• What to produce:
Every line of the records below from the line with "destruct (String.eqb (sp_RestartPolicy" up to and including the line with "(** The first" must be reproduced exactly, and no line outside that range.

### Input material

Lemma getSidekickPhase_spec sk pod :
  in_int32 (backoffs sk) → (getSidekickPhase sk (Some pod)).1 = phase_spec (view sk pod).
Proof.
  intros Hr. unfold getSidekickPhase, phase_spec, view.
  cbn [v_always v_was_succeeded v_pod_succeeded v_backoffs v_limit v_running].
  rewrite <- (over_limit_exact sk Hr).
  destruct (String.eqb (sp_RestartPolicy _) _).
  { by destruct (isSidekickPodRunning (Some pod)). }
  destruct (String.eqb (st_Phase _) _); [done|]. cbn [orb].
  destruct (String.eqb (pst_Phase _) PodSucceeded && _); [done|].
  destruct (over_limit sk) as [[] sk']; [done|].
  by destruct (isSidekickPodRunning (Some pod)).
Qed.

(** Recording the pod again changes neither the limit nor the policy. *)
Lemma observe_pod_spec pod sk :
  limit (observe_pod pod sk) = limit sk ∧
  sp_RestartPolicy (sk_Spec (observe_pod pod sk)) = sp_RestartPolicy (sk_Spec sk) ∧
  st_Phase (sk_Status (observe_pod pod sk)) = st_Phase (sk_Status sk) ∧
  sk_Meta (observe_pod pod sk) = sk_Meta sk.
Proof.
  unfold observe_pod. destruct (_ && _); [|done]. destruct (negb _); [|done].
  set (s := put_failure _ _ _).
  pose proof (over_limit_snd s) as (Hst & Hm & Hl & Hp).
  destruct (over_limit s) as [[] s']; simpl in *; unfold limit, put_failure, upd_status in *;
    simpl in *; rewrite ?Hst, ?Hm; done.
Qed.
(* ===== verification/PodBuilder.v ===== *)
(** * Building the sidekick pod ([pod_builder.go])

    The pod of a Sidekick runs the containers of its spec on the node of the
    leader, with the leader's volumes; an empty volume mount is inherited from
    the leader's mount of the same name. *)

From S2P Require Import Prelude Types Kmodules.

Definition keyHash : string := "sidekick.appscode.com/hash".
Definition keyLeader : string := "sidekick.appscode.com/leader".

Definition SchemeGroupVersion_String : string := "apps.k8s.appscode.com/v1alpha1".

(** The first mount of that name among the containers, in order. *)
Definition find_mount_in (cs : list CoreContainer) (name : string) : option CoreVolumeMount :=
  List.find (λ vm, String.eqb (cvm_Name vm) name) (concat (map cc_VolumeMounts cs)).

Definition findMount (leader : Pod) (name : string) : option CoreVolumeMount :=
  match find_mount_in (ps_Containers (pod_Spec leader)) name with
  | Some vm => Some vm
  | None => find_mount_in (ps_InitContainers (pod_Spec leader)) name
  end.

(** The [empty] test of [convContainer]: only the name is given. *)
Definition inherits (vm : VolumeMount) : bool :=
  negb (vm_ReadOnly vm) && String.eqb (vm_MountPath vm) "" && String.eqb (vm_SubPath vm) "" &&
  bool_decide (vm_MountPropagation vm = None) && String.eqb (vm_SubPathExpr vm) "".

######

• Solution to this exercise:
  destruct (String.eqb (sp_RestartPolicy _) _).
  { by destruct (isSidekickPodRunning (Some pod)). }
  destruct (String.eqb (st_Phase _) _); [done|]. cbn [orb].
  destruct (String.eqb (pst_Phase _) PodSucceeded && _); [done|].
  destruct (over_limit sk) as [[] sk']; [done|].
  by destruct (isSidekickPodRunning (Some pod)).
Qed.

(** Recording the pod again changes neither the limit nor the policy. *)
Lemma observe_pod_spec pod sk :
  limit (observe_pod pod sk) = limit sk ∧
  sp_RestartPolicy (sk_Spec (observe_pod pod sk)) = sp_RestartPolicy (sk_Spec sk) ∧
  st_Phase (sk_Status (observe_pod pod sk)) = st_Phase (sk_Status sk) ∧
  sk_Meta (observe_pod pod sk) = sk_Meta sk.
Proof.
  unfold observe_pod. destruct (_ && _); [|done]. destruct (negb _); [|done].
  set (s := put_failure _ _ _).
  pose proof (over_limit_snd s) as (Hst & Hm & Hl & Hp).
  destruct (over_limit s) as [[] s']; simpl in *; unfold limit, put_failure, upd_status in *;
    simpl in *; rewrite ?Hst, ?Hm; done.
Qed.
(* ===== verification/PodBuilder.v ===== *)
(** * Building the sidekick pod ([pod_builder.go])

    The pod of a Sidekick runs the containers of its spec on the node of the
    leader, with the leader's volumes; an empty volume mount is inherited from
    the leader's mount of the same name. *)

From S2P Require Import Prelude Types Kmodules.

Definition keyHash : string := "sidekick.appscode.com/hash".
Definition keyLeader : string := "sidekick.appscode.com/leader".

Definition SchemeGroupVersion_String : string := "apps.k8s.appscode.com/v1alpha1".

(** The first mount of that name among the containers, in order. *)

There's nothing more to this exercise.